-- EXERCISE DESCRIPTION --
Your answer should be each line of the entries that contains the word "holder", copied in full.

--- DATA FOR THIS TASK ---

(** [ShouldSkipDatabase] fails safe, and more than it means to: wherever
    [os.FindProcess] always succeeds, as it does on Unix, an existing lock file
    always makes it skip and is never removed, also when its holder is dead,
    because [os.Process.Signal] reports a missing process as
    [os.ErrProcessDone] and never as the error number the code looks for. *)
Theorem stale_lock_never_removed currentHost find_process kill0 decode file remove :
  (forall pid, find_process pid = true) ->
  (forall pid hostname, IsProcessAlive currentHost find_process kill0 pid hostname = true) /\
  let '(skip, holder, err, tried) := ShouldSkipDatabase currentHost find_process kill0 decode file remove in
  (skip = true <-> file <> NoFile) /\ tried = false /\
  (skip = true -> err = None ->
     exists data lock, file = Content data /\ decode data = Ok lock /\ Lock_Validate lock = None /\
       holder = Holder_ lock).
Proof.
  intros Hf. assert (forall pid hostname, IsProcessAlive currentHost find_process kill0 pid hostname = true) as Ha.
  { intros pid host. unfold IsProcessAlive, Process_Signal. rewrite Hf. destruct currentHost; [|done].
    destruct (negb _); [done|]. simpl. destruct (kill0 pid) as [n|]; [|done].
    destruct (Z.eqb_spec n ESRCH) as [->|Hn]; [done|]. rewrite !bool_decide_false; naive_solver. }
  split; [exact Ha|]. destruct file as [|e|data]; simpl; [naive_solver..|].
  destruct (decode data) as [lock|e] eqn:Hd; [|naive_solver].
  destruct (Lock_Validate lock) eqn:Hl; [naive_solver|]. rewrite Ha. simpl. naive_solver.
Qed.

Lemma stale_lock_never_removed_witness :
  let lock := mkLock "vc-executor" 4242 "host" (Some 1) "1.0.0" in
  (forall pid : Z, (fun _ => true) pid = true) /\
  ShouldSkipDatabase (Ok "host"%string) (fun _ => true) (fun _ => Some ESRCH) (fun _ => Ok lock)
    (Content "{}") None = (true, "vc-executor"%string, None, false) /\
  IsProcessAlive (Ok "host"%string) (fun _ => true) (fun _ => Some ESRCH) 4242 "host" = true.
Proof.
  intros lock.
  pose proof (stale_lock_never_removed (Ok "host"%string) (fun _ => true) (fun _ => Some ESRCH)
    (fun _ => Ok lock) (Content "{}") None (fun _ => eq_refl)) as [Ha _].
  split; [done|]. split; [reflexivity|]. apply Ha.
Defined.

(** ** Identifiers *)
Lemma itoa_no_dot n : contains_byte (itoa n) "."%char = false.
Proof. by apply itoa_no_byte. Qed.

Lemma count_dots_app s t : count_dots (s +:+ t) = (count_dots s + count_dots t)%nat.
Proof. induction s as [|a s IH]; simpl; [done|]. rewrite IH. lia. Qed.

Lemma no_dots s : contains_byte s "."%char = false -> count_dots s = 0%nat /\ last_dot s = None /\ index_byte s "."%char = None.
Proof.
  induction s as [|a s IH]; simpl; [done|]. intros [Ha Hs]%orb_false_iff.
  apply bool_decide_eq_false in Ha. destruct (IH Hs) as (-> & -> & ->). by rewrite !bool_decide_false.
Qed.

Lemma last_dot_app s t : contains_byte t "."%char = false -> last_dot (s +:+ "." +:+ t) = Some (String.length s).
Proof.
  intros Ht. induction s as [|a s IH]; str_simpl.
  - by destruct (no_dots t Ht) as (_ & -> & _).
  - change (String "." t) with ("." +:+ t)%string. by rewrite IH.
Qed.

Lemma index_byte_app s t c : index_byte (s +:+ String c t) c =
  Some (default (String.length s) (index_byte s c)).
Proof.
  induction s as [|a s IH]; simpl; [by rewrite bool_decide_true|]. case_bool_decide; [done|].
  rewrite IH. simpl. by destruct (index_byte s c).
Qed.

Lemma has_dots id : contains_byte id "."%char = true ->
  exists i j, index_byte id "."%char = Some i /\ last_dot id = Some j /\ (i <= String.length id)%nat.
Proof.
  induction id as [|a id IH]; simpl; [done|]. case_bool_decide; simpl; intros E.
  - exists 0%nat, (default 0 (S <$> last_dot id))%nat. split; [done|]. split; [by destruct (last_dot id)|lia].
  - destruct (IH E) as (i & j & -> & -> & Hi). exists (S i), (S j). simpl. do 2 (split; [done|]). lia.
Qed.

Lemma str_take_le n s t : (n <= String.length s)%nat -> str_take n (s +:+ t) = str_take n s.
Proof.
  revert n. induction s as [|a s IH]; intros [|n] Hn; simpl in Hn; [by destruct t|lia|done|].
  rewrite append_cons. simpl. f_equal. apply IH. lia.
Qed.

---

-- COMPLETED EXERCISE --
    always makes it skip and is never removed, also when its holder is dead,
  let '(skip, holder, err, tried) := ShouldSkipDatabase currentHost find_process kill0 decode file remove in
       holder = Holder_ lock).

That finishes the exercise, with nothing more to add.